Hemodynamic effects of naloxone on hemorrhagic shock in the beagle.

Naloxone reverses the hypotension in various types of hemorrhagic shock models. What has yet to be firmly established is the mechanism by which naloxone reverses the hypotension. In a canine hemorrhagic shock model, impedance cardiography and invasive methods were used to measure various cardiovascular parameters. All dogs (beagles, 10-15 kg) were bled to and maintained at a mean arterial blood pressure (MAP) of 60 mmHg for 90 min and were then given either naloxone (2 mg/kg; n = 6) or an equivalent volume of saline (n = 6) intravenously (IV). After another 90 min observation period, the shed blood was reinfused. No significant differences in the preshock and shock cardiodynamics were noted between the naloxone and the control animals.
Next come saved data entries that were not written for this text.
Lemma res_addresses r : 0 <= ur_tid r < 2 ^ 12 -> 0 <= ur_ustack_base r < 2 ^ 37 ->
  ur_ustack_base r mod PAGE_SIZE = 0 ->
  let u := ustack_bottom_from_tid (ur_ustack_base r) (ur_tid r) in
  let t := trap_cx_bottom_from_tid (ur_tid r) in
  VirtAddr_from_usize u = ustack_vpn r * PAGE_SIZE /\
  VirtAddr_from_usize (usize_wrap (u + USER_STACK_SIZE)) = (ustack_vpn r + 2) * PAGE_SIZE /\
  VirtAddr_from_usize t = trap_cx_vpn r * PAGE_SIZE /\
  VirtAddr_from_usize (usize_wrap (t + PAGE_SIZE)) = (trap_cx_vpn r + 1) * PAGE_SIZE /\
  vpn_of_usize u = Some (ustack_vpn r) /\ vpn_of_usize t = Some (trap_cx_vpn r) /\
  0 <= ustack_vpn r /\ ustack_vpn r + 2 < trap_cx_vpn r /\ trap_cx_vpn r < TRAMPOLINE_VPN.
Proof.
  intros Ht Hb Hal u t. subst u t. rewrite ustack_bottom_eq, trap_cx_bottom_eq by lia.
  unfold vpn_of_usize, VirtPageNum_from_VirtAddr, VirtAddr_floor.
  rewrite VirtAddr_page_offset_mod, VirtAddr_page_offset_mod, !VirtAddr_from_usize_mod.
  unfold ustack_vpn, trap_cx_vpn, usize_wrap, USER_STACK_SIZE, PAGE_SIZE, TRAMPOLINE_VPN in *.
  assert ((ur_ustack_base r + ur_tid r * 12288) mod 2 ^ 39 = ur_ustack_base r + ur_tid r * 12288) as ->
    by (apply Z.mod_small; lia).
  assert ((2 ^ 64 - 8192 - ur_tid r * 4096) mod 2 ^ 39 = 2 ^ 39 - 8192 - ur_tid r * 4096) as ->.
  { replace (2 ^ 64 - 8192 - ur_tid r * 4096) with
      (2 ^ 39 - 8192 - ur_tid r * 4096 + (2 ^ 25 - 1) * 2 ^ 39) by lia.
    rewrite Z.mod_add by lia. apply Z.mod_small. lia. }
  rewrite (Z.mod_small (ur_ustack_base r + ur_tid r * 12288 + _)) by lia.
  rewrite (Z.mod_small (ur_ustack_base r + ur_tid r * 12288 + _)) by lia.
  assert ((ur_ustack_base r + ur_tid r * 12288) mod 4096 = 0) as -> by zdiv_lia.
  assert ((2 ^ 39 - 8192 - ur_tid r * 4096) mod 4096 = 0) as -> by zdiv_lia.
  assert (((2 ^ 64 - 8192 - ur_tid r * 4096 + 4096) mod 2 ^ 64) mod 2 ^ 39 = 2 ^ 39 - 4096 - ur_tid r * 4096) as ->.
  { rewrite (Z.mod_small _ (2 ^ 64)) by lia.
    replace (2 ^ 64 - 8192 - ur_tid r * 4096 + 4096) with
      (2 ^ 39 - 4096 - ur_tid r * 4096 + (2 ^ 25 - 1) * 2 ^ 39) by lia.
    rewrite Z.mod_add by lia. apply Z.mod_small. lia. }
  cbn [Z.eqb]. split_and!; try zdiv_lia; f_equal; zdiv_lia.
Qed.

Lemma VirtAddr_floor_page vpn : VirtAddr_floor (vpn * PAGE_SIZE) = vpn.
Proof. unfold VirtAddr_floor, PAGE_SIZE. by rewrite Z.div_mul. Qed.

Lemma VirtAddr_ceil_page vpn : 0 <= vpn < 2 ^ 27 -> VirtAddr_ceil (vpn * PAGE_SIZE) = vpn.
Proof. intros. rewrite VirtAddr_ceil_spec by (unfold PAGE_SIZE; lia). unfold PAGE_SIZE. zdiv_lia. Qed.
(* ===== verification/Scheduler.v ===== *)
(** * Scheduling ([os/src/task/task.rs], [os/src/task/scheduler/], [os/src/task/manager.rs])

    The bookkeeping of a task ([SchedInfo]), the two scheduling policies
    behind the [Scheduler] trait, and the [TaskManager] that drives them.
    Tasks are shared ([Arc<TaskControlBlock>]), so a task is a name and the
    state is the table of what the names stand for; a queue holds names. *)

From stdpp Require Import list numbers gmap.
From S2P Require Import Prelude.

Open Scope Z_scope.

Definition DEFAULT_PRIORITY : Z := 4.
Definition MIN_PRIORITY : Z := 0.
Definition MAX_PRIORITY : Z := 7.
Definition PRIORITY_LEVELS : nat := 8.
Definition TIME_SLICE_TICKS : Z := 2.
Definition AGING_INTERVAL_TICKS : Z := 20.

(** ** The bookkeeping of one task *)

Record SchedInfo := mkSched {
  base_priority : Z;
  effective_priority : Z;
  ready_since : Z;
  runtime_ticks : Z;
  total_wait_ticks : Z;
  scheduled_count : Z;
  slice_ticks : Z;
  in_ready_queue : bool
}.

(** [SchedInfo::new] asserts that the priority is in range. *)
Definition SchedInfo_new (priority : Z) : option SchedInfo :=
  if (MIN_PRIORITY <=? priority) && (priority <=? MAX_PRIORITY)
  then Some (mkSched priority priority 0 0 0 0 0 false) else None.

Definition SchedInfo_on_enqueue (now : Z) : M SchedInfo bool :=
  s ← get;
  if in_ready_queue s then mret false
  else
    put (mkSched (base_priority s) (effective_priority s) now (runtime_ticks s)
           (total_wait_ticks s) (scheduled_count s) 0 true);;
    mret true.

Definition SchedInfo_on_dispatch (now : Z) : M SchedInfo unit :=
  modify (fun s => mkSched (base_priority s) (base_priority s) (ready_since s) (runtime_ticks s)
    (saturating_add (total_wait_ticks s) (saturating_sub now (ready_since s)))
    (saturating_add (scheduled_count s) 1) 0 false).

Definition SchedInfo_on_timer_tick : M SchedInfo unit :=
  modify (fun s => mkSched (base_priority s) (effective_priority s) (ready_since s)
    (saturating_add (runtime_ticks s) 1) (total_wait_ticks s) (scheduled_count s)
    (saturating_add (slice_ticks s) 1) (in_ready_queue s)).

Definition set_effective (p : Z) (s : SchedInfo) : SchedInfo :=
  mkSched (base_priority s) p (ready_since s) (runtime_ticks s) (total_wait_ticks s)
    (scheduled_count s) (slice_ticks s) (in_ready_queue s).

Definition SchedInfo_refresh_effective_priority (now : Z) : M SchedInfo Z :=
  s ← get;
  (if in_ready_queue s then
     let waited_ticks := saturating_sub now (ready_since s) in
     let aging_boost := waited_ticks / AGING_INTERVAL_TICKS in
     put (set_effective (Z.min (saturating_add (base_priority s) aging_boost) MAX_PRIORITY) s)
   else put (set_effective (base_priority s) s));;
  gets effective_priority.

Definition SchedInfo_on_block : M SchedInfo unit :=
  modify (fun s => mkSched (base_priority s) (base_priority s) (ready_since s) (runtime_ticks s)
    (total_wait_ticks s) (scheduled_count s) 0 false).

Definition SchedInfo_set_base_priority (priority now : Z) : M SchedInfo unit :=
  modify (fun s => mkSched priority (effective_priority s) (ready_since s) (runtime_ticks s)
    (total_wait_ticks s) (scheduled_count s) (slice_ticks s) (in_ready_queue s));;
  SchedInfo_refresh_effective_priority now;;
  mret tt.

(** ** Tasks *)

Inductive TaskStatus :=
  | Ready
  | Running
  | Blocked
  | Stopped.

#[export] Instance TaskStatus_eq_dec : EqDecision TaskStatus.
Proof. solve_decision. Defined.

(** The scheduler's view of a [TaskControlBlockInner]. *)
Record TaskInner := mkTask { task_status : TaskStatus; sched_info : SchedInfo }.

(** The tasks by name, and the time the timer shows in ticks. *)
Record Tasks := mkTasks { tk_now : Z; tk_table : gmap Z TaskInner }.

(** [task.inner.exclusive_session(|inner| f(inner))]. *)
Definition with_inner {A : Type} (t : Z) (f : M TaskInner A) : M Tasks A :=
  s ← get;
  inner ← unwrap (tk_table s !! t);
  match f inner with
  | Ok (a, inner') => put (mkTasks (tk_now s) (<[t := inner']> (tk_table s)));; mret a
  | Err e => fail e
  end.

Definition with_sched {A : Type} (f : M SchedInfo A) : M TaskInner A := fun inner =>
  match f (sched_info inner) with
  | Ok (a, si) => Ok (a, mkTask (task_status inner) si)
  | Err e => Err e
  end.

Definition set_status (st : TaskStatus) : M TaskInner unit :=
  modify (fun inner => mkTask st (sched_info inner)).
(* ===== verification/BlockCache.v ===== *)
(** * Block cache (easy-fs/src/block_cache.rs, block_dev.rs)

    File-system code is a program over blocks ([prog]): it locks the cached
    copy of a block, uses it, and drops the guard; it may hold several blocks
    at once.  The module gives such programs two meanings: over an array of
    blocks ([run], the specification the rest of easy-fs is proved against)
    and over the sixteen-entry cache in front of a device ([run_cache], the
    code of block_cache.rs), and proves them equal, faults included. *)

From S2P Require Import Prelude.

Definition BLOCK_SZ : nat := 512.
Definition BLOCK_CACHE_SIZE : nat := 16.

Abbreviation block := (list Z) (only parsing).

(** ** Programs over blocks *)

(** [Acquire id] is [get_block_cache(id, dev).lock()]; it gives the 512 bytes.
    [Release id w] is the end of the statement, where the guard is dropped: [w]
    is what a [modify] left in the block, [None] after a [read].  [FsLock] and
    [FsUnlock] take and drop the mutex of the [EasyFileSystem]. *)
Inductive prog (A : Type) : Type :=
  | Ret (a : A)
  | Stop (e : fault)
  | Acquire (id : Z) (k : block -> prog A)
  | Release (id : Z) (w : option block) (k : prog A)
  | FsLock (k : prog A)
  | FsUnlock (k : prog A)
  | SyncAll (k : prog A).
Arguments Ret {A} _.
Arguments Stop {A} _.
Arguments Acquire {A} _ _.
Arguments Release {A} _ _ _.
Arguments FsLock {A} _.
Arguments FsUnlock {A} _.
Arguments SyncAll {A} _.

Fixpoint prog_bind {A B : Type} (p : prog A) (f : A -> prog B) : prog B :=
  match p with
  | Ret a => f a
  | Stop e => Stop e
  | Acquire id k => Acquire id (fun b => prog_bind (k b) f)
  | Release id w k => Release id w (prog_bind k f)
  | FsLock k => FsLock (prog_bind k f)
  | FsUnlock k => FsUnlock (prog_bind k f)
  | SyncAll k => SyncAll (prog_bind k f)
  end.

#[export] Instance prog_ret : MRet prog := @Ret.
#[export] Instance prog_mbind : MBind prog := fun A B f p => prog_bind p f.

(** [assert!(b)] and [o.unwrap()] in a program. *)
Definition passert (b : bool) : prog unit := if b then Ret tt else Stop Panic.
Definition punwrap {A : Type} (o : option A) : prog A :=
  match o with Some a => Ret a | None => Stop Panic end.

(** [for x in l { acc = f(acc, x); }]. *)
Fixpoint pfold {A B : Type} (f : B -> A -> prog B) (acc : B) (l : list A) : prog B :=
  match l with
  | [] => Ret acc
  | x :: l' => acc' ← f acc x; pfold f acc' l'
  end.

(** [get_block_cache(id, dev).lock().read(offset, f)] for a [T] of [size]
    bytes: [f] sees the bytes of the [T]. *)
Definition block_read {V : Type} (id : Z) (offset size : nat) (f : list Z -> prog V) : prog V :=
  b ← Acquire id Ret;
  passert (offset + size <=? BLOCK_SZ)%nat;;
  v ← f (slice offset size b);
  Release id None (Ret v).

(** [get_block_cache(id, dev).lock().modify(offset, f)]. *)
Definition block_modify {V : Type} (id : Z) (offset size : nat) (f : list Z -> prog (list Z * V)) : prog V :=
  b ← Acquire id Ret;
  passert (offset + size <=? BLOCK_SZ)%nat;;
  r ← f (slice offset size b);
  Release id (Some (overwrite offset (fst r) b)) (Ret (snd r)).

Definition block_cache_sync_all : prog unit := SyncAll (Ret tt).

(** [let fs = self.fs.lock(); p], the guard dropped when [p] returns. *)
Definition with_fs {A : Type} (p : prog A) : prog A :=
  FsLock (a ← p; FsUnlock (Ret a)).

(** ** The specification: an array of blocks *)

Record Store := mkStore {
  st_blocks : gmap Z block;
  st_held : list Z;          (** the blocks locked, innermost first *)
  st_fs : bool               (** whether the file-system mutex is held *)
}.

Definition release (id : Z) (w : option block) (s : Store) : Store :=
  mkStore (match w with Some b => <[id := b]> (st_blocks s) | None => st_blocks s end)
    (filter (fun i => i <> id) (st_held s)) (st_fs s).
(* ===== verification/Tree.v ===== *)
(** * The block tree of a file (DiskInode::increase_size and clear_size)

    The blocks of a file, in the order in which they are allocated, form one
    list: the direct blocks, the indirect block and its entries, the
    double-indirect block, then each low-level block followed by its entries.
    Growing a file appends the new blocks to that list and truncating it
    returns the list. *)

From S2P Require Import Prelude BlockCache Bitmap Layout.

(** ** Total lookup with an integer index *)

Definition zth (l : list Z) (k : Z) : Z := default 0 (l !! Z.to_nat k).

Lemma zth_lookup l k : 0 <= k < Z.of_nat (length l) -> l !! Z.to_nat k = Some (zth l k).
Proof.
  intros Hk. unfold zth. destruct (l !! Z.to_nat k) eqn:E; [done|].
  apply lookup_ge_None in E. lia.
Qed.

Lemma zth_drop l p k : 0 <= p -> 0 <= k -> zth (drop (Z.to_nat p) l) k = zth l (p + k).
Proof. intros. unfold zth. rewrite lookup_drop. do 2 f_equal. lia. Qed.

Lemma head_zth l : (0 < length l)%nat -> head l = Some (zth l 0).
Proof. by destruct l; cbn; [lia|]. Qed.

Lemma tail_drop {A} (l : list A) : tail l = drop 1 l.
Proof. by destruct l. Qed.

Lemma zth_tail l k : 0 <= k -> zth (tail l) k = zth l (k + 1).
Proof. intros. rewrite tail_drop. change 1%nat with (Z.to_nat 1). rewrite zth_drop by lia. f_equal. lia. Qed.

Lemma zth_insert l k j x : 0 <= j < Z.of_nat (length l) -> 0 <= k ->
  zth (<[Z.to_nat j := x]> l) k = if k =? j then x else zth l k.
Proof.
  intros Hj Hk. unfold zth. destruct (Z.eqb_spec k j) as [->|Hne].
  - by rewrite list_lookup_insert_eq by lia.
  - by rewrite list_lookup_insert_ne by lia.
Qed.

Lemma zth_inj l j k : NoDup l -> 0 <= j < Z.of_nat (length l) -> 0 <= k < Z.of_nat (length l) ->
  zth l j = zth l k -> j = k.
Proof.
  intros Hn Hj Hk E. apply zth_lookup in Hj as H1. apply zth_lookup in Hk as H2. rewrite E in H1.
  pose proof (NoDup_lookup _ _ _ _ Hn H1 H2). lia.
Qed.

Lemma zth_elem l k : 0 <= k < Z.of_nat (length l) -> zth l k ∈ l.
Proof. intros H. apply zth_lookup in H. by eapply list_elem_of_lookup_2. Qed.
During the treatment period, MAP was significantly increased in the naloxone group. There was no increase in cardiac output (CO), stroke volume (SV), end diastolic volume (EDV), dP/dt max, dP/dt/P, or HI (the impedance contractility index) over control animals. The most significant parameter improvement was total peripheral resistance (TPR). The data suggest that naloxone in this hemorrhagic shock model improves hemodynamics primarily by increasing vascular resistance.